→ EXERCISE DETAILS
Return exactly the lines of the records below, starting at the line that contains "Definition frame (payload" and ending at the line that contains "zlen payload +", with both of those lines kept.

→ INPUT DATA
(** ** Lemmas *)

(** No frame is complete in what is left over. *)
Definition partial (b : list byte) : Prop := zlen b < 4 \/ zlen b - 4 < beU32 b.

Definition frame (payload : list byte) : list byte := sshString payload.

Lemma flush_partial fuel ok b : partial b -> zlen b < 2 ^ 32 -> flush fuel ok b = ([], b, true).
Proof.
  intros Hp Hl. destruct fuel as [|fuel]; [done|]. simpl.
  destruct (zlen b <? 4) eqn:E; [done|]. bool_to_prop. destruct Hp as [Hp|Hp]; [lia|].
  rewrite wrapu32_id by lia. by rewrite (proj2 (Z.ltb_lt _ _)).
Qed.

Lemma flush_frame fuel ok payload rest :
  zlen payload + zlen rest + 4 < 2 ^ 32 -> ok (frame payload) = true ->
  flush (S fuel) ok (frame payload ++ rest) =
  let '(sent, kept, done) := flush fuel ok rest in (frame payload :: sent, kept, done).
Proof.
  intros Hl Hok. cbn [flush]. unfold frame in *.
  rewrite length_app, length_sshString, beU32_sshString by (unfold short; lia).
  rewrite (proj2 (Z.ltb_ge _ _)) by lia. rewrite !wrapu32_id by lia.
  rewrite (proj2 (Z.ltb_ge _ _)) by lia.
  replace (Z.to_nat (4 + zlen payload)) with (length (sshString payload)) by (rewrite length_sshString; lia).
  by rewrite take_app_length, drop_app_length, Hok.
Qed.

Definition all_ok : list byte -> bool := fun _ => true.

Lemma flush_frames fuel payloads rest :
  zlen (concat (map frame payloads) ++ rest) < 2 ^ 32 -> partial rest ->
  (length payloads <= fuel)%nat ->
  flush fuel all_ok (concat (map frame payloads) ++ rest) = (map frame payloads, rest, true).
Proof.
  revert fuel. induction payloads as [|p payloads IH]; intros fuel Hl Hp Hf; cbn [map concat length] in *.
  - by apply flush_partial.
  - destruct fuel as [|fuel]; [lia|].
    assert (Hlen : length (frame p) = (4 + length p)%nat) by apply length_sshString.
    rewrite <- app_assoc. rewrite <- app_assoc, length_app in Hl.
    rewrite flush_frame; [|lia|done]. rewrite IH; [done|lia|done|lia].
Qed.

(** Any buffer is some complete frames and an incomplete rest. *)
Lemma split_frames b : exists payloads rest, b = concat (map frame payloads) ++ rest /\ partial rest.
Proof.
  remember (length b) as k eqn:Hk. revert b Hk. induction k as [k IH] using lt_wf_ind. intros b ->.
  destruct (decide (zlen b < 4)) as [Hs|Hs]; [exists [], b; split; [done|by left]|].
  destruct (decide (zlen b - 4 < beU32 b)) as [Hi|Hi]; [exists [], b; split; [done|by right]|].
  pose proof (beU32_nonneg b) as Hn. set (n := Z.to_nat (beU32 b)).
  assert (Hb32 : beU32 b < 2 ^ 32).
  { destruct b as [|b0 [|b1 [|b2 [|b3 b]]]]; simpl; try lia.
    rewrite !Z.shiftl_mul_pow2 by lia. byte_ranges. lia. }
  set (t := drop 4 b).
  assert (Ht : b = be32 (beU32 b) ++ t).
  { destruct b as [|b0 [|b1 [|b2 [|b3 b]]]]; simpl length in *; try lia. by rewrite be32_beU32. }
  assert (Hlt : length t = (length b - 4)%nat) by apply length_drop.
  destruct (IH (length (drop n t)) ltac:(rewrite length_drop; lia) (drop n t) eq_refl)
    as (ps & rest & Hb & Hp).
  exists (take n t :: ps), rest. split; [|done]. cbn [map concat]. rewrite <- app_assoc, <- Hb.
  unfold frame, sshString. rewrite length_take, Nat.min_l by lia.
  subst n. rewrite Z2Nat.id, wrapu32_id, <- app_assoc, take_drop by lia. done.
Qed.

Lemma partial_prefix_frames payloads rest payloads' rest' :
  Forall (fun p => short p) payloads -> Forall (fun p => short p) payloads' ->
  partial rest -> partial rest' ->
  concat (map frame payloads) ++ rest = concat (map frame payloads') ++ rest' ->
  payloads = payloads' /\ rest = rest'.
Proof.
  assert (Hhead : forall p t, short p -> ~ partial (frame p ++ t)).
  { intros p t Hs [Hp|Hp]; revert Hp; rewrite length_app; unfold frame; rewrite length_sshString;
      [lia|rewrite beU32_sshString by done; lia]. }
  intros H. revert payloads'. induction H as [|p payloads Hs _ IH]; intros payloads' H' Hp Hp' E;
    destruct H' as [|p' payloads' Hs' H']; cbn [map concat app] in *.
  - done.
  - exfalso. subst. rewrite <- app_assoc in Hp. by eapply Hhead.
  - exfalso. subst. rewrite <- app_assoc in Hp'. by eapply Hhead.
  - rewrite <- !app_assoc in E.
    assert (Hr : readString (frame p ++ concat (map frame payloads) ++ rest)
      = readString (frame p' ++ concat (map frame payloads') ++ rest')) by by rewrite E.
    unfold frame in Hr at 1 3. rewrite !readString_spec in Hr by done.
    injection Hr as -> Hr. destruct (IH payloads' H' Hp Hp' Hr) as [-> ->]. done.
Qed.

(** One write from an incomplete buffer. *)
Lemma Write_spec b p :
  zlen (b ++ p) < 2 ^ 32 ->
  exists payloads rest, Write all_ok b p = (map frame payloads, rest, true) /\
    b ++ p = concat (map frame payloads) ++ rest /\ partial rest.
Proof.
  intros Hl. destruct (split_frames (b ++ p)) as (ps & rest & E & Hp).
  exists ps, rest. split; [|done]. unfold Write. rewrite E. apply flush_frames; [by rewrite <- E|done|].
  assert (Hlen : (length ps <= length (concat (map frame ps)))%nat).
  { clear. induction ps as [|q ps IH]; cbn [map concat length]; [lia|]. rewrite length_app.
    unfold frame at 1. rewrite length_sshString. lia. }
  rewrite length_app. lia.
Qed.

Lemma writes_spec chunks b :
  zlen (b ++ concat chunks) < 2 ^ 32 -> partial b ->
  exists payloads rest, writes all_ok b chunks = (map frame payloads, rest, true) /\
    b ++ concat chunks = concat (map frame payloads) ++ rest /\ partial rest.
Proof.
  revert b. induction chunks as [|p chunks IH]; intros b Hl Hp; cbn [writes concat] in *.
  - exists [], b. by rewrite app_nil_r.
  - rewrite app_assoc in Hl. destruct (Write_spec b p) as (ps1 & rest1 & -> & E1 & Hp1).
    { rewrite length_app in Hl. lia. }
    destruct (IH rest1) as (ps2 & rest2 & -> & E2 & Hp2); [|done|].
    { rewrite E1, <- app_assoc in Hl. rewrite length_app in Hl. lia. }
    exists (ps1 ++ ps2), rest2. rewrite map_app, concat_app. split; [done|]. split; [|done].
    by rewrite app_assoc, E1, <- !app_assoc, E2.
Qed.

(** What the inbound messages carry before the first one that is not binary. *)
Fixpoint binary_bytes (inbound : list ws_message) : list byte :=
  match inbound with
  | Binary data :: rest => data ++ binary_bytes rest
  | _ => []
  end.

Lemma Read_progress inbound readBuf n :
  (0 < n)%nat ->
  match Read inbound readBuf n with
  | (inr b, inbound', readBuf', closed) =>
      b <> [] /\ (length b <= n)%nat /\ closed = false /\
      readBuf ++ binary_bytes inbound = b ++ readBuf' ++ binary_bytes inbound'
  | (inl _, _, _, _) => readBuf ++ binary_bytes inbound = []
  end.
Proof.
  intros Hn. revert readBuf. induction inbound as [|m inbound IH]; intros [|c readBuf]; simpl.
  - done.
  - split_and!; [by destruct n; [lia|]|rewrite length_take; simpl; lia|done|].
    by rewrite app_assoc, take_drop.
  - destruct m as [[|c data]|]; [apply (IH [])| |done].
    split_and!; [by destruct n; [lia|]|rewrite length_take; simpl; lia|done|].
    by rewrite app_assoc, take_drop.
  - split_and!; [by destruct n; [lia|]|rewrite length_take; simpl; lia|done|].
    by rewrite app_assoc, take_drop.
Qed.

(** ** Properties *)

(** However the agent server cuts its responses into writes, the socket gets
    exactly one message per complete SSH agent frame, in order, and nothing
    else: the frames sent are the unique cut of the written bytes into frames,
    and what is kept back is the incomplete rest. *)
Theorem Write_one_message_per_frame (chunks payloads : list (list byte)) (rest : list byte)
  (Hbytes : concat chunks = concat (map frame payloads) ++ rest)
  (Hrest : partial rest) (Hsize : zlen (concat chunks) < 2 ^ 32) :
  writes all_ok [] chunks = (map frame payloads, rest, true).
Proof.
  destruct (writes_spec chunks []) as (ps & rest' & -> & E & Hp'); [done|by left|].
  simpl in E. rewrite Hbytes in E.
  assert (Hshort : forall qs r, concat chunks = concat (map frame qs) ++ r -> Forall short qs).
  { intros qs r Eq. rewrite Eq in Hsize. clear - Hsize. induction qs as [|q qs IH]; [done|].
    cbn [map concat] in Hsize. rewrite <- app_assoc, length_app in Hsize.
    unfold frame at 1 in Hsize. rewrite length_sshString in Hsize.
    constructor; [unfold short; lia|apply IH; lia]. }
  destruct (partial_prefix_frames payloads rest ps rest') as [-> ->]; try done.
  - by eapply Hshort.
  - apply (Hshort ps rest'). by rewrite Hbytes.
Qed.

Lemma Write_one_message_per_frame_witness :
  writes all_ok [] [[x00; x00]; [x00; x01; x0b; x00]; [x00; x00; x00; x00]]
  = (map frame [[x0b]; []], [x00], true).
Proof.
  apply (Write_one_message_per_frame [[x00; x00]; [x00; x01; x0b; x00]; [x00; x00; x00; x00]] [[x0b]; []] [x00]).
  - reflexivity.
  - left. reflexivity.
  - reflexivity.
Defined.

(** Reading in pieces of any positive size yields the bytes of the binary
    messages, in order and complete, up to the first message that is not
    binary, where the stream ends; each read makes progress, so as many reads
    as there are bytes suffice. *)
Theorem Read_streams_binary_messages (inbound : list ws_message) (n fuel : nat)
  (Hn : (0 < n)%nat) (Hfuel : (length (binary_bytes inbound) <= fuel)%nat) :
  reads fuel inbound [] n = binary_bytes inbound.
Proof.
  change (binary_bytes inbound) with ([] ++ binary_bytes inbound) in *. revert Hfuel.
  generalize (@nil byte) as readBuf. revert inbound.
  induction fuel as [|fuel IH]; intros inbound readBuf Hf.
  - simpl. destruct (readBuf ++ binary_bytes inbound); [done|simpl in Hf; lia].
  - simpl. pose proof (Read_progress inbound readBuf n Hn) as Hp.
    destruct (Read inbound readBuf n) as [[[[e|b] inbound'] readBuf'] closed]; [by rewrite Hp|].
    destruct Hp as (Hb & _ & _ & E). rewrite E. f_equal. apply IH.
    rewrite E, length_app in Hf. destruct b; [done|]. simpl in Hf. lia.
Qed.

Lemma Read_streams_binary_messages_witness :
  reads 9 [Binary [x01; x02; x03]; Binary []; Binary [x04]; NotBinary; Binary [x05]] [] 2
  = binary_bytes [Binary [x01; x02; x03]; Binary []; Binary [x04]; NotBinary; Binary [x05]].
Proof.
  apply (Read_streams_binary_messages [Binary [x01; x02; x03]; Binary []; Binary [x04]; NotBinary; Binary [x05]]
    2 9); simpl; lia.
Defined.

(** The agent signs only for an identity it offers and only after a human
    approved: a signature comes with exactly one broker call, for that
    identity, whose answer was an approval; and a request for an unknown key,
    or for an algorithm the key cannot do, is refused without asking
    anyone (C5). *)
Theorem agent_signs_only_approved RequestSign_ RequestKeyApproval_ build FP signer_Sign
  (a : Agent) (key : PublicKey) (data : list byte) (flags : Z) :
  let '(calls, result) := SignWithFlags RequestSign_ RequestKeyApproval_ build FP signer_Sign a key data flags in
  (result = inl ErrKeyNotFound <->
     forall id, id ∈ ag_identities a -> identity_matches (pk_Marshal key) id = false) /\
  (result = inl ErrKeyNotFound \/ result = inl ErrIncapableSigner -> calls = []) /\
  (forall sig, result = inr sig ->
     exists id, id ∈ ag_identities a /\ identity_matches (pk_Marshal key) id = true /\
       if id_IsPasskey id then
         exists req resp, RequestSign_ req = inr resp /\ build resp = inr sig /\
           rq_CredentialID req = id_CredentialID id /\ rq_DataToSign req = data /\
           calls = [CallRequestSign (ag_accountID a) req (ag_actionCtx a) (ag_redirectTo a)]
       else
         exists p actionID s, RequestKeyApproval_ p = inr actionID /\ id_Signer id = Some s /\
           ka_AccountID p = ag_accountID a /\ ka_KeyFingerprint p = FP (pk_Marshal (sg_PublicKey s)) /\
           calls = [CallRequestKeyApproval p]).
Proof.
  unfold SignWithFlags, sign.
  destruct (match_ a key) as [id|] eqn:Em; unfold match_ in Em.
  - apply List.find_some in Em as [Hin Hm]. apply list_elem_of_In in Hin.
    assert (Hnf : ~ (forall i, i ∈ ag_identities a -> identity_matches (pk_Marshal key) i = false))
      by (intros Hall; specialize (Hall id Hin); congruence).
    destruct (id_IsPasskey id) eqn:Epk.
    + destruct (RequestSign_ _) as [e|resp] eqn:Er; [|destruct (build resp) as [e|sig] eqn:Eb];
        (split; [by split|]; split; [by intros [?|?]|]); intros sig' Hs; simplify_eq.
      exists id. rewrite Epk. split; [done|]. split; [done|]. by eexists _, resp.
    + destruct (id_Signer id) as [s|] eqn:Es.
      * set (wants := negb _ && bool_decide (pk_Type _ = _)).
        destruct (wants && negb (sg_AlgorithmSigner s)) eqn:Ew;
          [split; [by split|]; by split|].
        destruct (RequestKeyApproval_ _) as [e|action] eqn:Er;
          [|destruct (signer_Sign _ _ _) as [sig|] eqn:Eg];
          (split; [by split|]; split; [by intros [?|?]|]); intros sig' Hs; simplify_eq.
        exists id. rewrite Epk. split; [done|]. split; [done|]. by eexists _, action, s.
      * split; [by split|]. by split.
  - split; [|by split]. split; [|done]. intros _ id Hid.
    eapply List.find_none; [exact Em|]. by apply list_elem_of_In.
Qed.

==

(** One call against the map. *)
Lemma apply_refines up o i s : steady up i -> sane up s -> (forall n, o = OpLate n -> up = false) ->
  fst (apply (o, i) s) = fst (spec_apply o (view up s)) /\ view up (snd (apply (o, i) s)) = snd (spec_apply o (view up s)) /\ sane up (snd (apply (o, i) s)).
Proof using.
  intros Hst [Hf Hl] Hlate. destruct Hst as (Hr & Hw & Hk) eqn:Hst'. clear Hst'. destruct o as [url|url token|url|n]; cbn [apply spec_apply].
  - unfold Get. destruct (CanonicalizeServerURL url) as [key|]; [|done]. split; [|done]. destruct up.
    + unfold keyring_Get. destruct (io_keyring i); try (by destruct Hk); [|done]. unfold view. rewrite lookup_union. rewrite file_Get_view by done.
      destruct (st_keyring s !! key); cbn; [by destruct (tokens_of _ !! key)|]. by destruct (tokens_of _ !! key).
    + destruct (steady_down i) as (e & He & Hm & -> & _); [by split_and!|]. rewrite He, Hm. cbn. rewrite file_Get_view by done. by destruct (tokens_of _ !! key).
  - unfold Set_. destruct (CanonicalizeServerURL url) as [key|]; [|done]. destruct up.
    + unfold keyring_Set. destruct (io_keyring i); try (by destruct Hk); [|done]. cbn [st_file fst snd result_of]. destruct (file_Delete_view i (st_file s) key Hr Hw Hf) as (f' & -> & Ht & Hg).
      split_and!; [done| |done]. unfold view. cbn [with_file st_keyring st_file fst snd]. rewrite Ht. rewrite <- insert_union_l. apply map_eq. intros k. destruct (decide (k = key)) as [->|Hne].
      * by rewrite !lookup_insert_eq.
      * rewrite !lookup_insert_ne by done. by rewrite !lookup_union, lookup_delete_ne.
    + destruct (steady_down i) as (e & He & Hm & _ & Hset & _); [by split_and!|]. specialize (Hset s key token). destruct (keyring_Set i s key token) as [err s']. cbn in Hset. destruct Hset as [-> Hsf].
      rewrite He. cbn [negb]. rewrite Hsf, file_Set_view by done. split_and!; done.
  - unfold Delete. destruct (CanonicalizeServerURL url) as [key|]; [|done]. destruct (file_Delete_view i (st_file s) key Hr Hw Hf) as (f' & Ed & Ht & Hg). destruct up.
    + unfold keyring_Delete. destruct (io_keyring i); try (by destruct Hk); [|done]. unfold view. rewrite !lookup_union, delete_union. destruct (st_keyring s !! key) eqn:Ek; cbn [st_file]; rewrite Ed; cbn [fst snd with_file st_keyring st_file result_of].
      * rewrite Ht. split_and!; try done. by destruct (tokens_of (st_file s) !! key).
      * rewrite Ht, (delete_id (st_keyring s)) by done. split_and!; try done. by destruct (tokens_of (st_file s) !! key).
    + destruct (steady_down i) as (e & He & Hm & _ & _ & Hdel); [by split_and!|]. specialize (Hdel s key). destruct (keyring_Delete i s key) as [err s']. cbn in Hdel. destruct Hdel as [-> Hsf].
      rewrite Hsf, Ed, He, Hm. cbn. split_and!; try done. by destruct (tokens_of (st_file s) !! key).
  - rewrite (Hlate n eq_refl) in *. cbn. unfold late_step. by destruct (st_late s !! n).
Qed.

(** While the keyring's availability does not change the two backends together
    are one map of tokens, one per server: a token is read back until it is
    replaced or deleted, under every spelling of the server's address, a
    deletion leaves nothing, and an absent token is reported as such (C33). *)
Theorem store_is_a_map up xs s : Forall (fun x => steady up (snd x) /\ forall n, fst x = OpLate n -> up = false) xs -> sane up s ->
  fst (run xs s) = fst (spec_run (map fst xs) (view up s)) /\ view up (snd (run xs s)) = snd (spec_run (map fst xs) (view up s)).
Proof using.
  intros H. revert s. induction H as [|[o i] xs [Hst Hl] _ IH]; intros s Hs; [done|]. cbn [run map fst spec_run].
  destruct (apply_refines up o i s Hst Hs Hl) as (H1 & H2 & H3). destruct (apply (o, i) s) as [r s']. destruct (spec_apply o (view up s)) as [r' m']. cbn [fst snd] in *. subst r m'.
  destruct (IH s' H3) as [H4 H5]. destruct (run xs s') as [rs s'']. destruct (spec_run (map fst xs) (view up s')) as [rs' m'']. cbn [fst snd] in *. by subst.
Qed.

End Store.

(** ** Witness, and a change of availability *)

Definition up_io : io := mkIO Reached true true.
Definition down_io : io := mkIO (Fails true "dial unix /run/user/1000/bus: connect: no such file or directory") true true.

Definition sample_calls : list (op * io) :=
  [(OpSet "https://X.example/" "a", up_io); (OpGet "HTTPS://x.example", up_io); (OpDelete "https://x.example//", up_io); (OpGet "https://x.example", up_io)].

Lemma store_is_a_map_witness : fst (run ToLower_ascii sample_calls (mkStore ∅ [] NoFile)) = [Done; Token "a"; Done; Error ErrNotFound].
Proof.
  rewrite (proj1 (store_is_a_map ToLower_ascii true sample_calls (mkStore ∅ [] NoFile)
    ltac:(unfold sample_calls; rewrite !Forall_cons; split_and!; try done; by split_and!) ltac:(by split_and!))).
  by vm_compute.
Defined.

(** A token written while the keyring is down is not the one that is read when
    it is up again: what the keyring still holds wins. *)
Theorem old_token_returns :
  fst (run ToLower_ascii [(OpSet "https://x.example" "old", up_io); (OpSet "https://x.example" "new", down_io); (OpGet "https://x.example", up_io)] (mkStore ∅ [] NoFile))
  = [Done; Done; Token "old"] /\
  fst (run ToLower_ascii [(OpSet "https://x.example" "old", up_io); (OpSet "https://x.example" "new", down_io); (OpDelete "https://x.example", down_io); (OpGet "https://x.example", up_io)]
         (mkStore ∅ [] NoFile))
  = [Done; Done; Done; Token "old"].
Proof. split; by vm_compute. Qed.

→ EXPECTED ANSWER
Definition frame (payload : list byte) : list byte := sshString payload.

Lemma flush_partial fuel ok b : partial b -> zlen b < 2 ^ 32 -> flush fuel ok b = ([], b, true).
Proof.
  intros Hp Hl. destruct fuel as [|fuel]; [done|]. simpl.
  destruct (zlen b <? 4) eqn:E; [done|]. bool_to_prop. destruct Hp as [Hp|Hp]; [lia|].
  rewrite wrapu32_id by lia. by rewrite (proj2 (Z.ltb_lt _ _)).
Qed.

Lemma flush_frame fuel ok payload rest :
  zlen payload + zlen rest + 4 < 2 ^ 32 -> ok (frame payload) = true ->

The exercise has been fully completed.